I do love cricket—it’s so very English.

—Sarah Bernhardt, c. 1908

The sadness of the end of a career of an older athlete, with the betrayal of his body, is mirrored in the rest of us. Consciously or not, we know: there, soon, go I.

—Ira Berkow, 1987

Idolatry is the mother of all games.

—Novatian, c. 255

Hunting is all that’s worth living for—all time is lost what is not spent in hunting—it is like the air we breathe—if we have it not we die—it’s the sport of kings, the image of war without its guilt.

—Robert Smith Surtees, 1843

We cannot say what the woman might be physically, if the girl were not allowed all the freedom of the boy in romping, climbing, swimming, playing whoop and ball.

—Elizabeth Cady Stanton, 1848

A passion for horses, players, and gladiators seems to be the epidemic folly of the times.
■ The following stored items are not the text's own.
(** * Attendance verification and recording engine

    A shallow embedding of the attendance controllers of the HR platform
    (manual entry and exit, QR scan, facial recognition, presence reports)
    and the properties of its specification, checked against the code.

    JavaScript numbers are IEEE 754 binary64 values: they are modelled by
    Rocq's primitive floats, so every arithmetic step below rounds as the
    program does.  Instants ([Date], Firestore [Timestamp]) are integer
    milliseconds since the epoch.  Firestore is an explicit store that is
    passed through every handler. *)

From Stdlib Require Import ZArith QArith List String Ascii Bool Lia.
From Stdlib Require Import Floats Uint63 DecimalString Sorted.
Import ListNotations.

Set Warnings "-inexact-float".
Local Open Scope string_scope.
Local Open Scope Z_scope.

(* ================================================================== *)
(** ** JavaScript numbers *)

Module JsNumber.

(** The Number that holds an integer below 2^63: exact below 2^53,
    rounded to nearest even above, as a subtraction of two [Date]s
    (each below 8.64e15 in magnitude) is. *)
Definition float_of_Z (z : Z) : float :=
  match z with
  | Z0 => 0%float
  | Zpos _ => PrimFloat.of_uint63 (Uint63.of_Z z)
  | Zneg p => (- PrimFloat.of_uint63 (Uint63.of_Z (Zpos p)))%float
  end.

(** [Math.pow(x, 2)]. *)
Definition pow2 (x : float) : float := (x * x)%float.

(** [a >= b] and [a > b] on Numbers: false as soon as one side is NaN. *)
Definition geb (a b : float) : bool := (b <=? a)%float.
Definition gtb (a b : float) : bool := (b <? a)%float.

Definition digits (n : Z) : string :=
  NilZero.string_of_uint (N.to_uint (Z.to_N n)).

(** The integer [n] for which [n / 10 - |x|] is closest to zero, the
    larger one on a tie (step 10.a of [Number.prototype.toFixed]), for
    a finite [x] of mantissa [m] and exponent [e]: |x| = m * 2^e. *)
Definition tenths (m : positive) (e : Z) : Z :=
  match e with
  | Zneg p => (2 * 10 * Zpos m + 2 ^ Zpos p) / 2 ^ (Zpos p + 1)
  | _ => 10 * Zpos m * 2 ^ e
  end.

(** The Number value for a positive integer [n]: the binary64 value
    nearest to it, the one of even mantissa on a tie. *)
Definition nearest (n : Z) : Z :=
  let shift := Z.log2 n - 52 in
  if shift <=? 0 then n
  else
    let q := n / 2 ^ shift in
    let r := n mod 2 ^ shift in
    let half := 2 ^ (shift - 1) in
    let q' := if (half <? r) || ((r =? half) && Z.odd q) then q + 1 else q in
    q' * 2 ^ shift.

(** The integer with the fewest significant digits whose Number value is
    [x], the closest to [x] when there are several, the one whose last
    significant digit is even on a tie ([Number::toString], step 5).
    The multiples of [unit] next to [x] are tried, then those of a
    tenth of it; seventeen digits always tell a Number. *)
Fixpoint shortest (fuel : nat) (x : Z) (unit : Z) : Z :=
  let lo := x / unit * unit in
  let hi := lo + unit in
  let loOk := nearest lo =? x in
  let hiOk := nearest hi =? x in
  match fuel with
  | O => x
  | S fuel' =>
      if loOk && hiOk then
        if x - lo <? hi - x then lo
        else if hi - x <? x - lo then hi
        else if Z.even (lo / unit) then lo else hi
      else if loOk then lo
      else if hiOk then hi
      else shortest fuel' x (unit / 10)
  end.

Fixpoint stripZeros (s : string) : string :=
  match s with
  | EmptyString => EmptyString
  | String c rest =>
      match stripZeros rest with
      | EmptyString => if (c =? "0")%char then EmptyString else String c EmptyString
      | rest' => String c rest'
      end
  end.

(** [Number::toString] of an integer Number [x >= 10^21]: its shortest
    digits in exponent notation, as in [1e+21] and [1.5e+22]. *)
Definition exponential (x : Z) : string :=
  let n := Z.of_nat (String.length (digits x)) in
  let s := digits (shortest 17 x (10 ^ (n - 1))) in
  let e := Z.of_nat (String.length s) - 1 in
  match stripZeros s with
  | String d EmptyString => (String d EmptyString ++ "e+" ++ digits e)%string
  | String d rest => (String d ("." ++ rest) ++ "e+" ++ digits e)%string
  | EmptyString => "0"
  end.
The child receives it in his mother’s womb; he brings it with him into the world, and in a mind so possessed, what room for science, or any generous purpose?

—Tacitus, c. 100

I never yet could make out why men are so fond of hunting; they often hurt themselves, often spoil good horses, and tear up the fields—and all for a hare or a fox or a stag that they could get more easily some other way.

—Anna Sewell, 1877

The whole secret of fencing consists but in two things, to give and not to receive.

—Molière, 1670

These useless men ought to be cut up and served at a banquet. I really believe that athletes have less intelligence than swine.

—Dio Chrysostom, c. 95

Gambling is the child of avarice, the brother of iniquity, and the father of mischief.

—George Washington, 1783

Sport is the bloom and glow of a perfect health.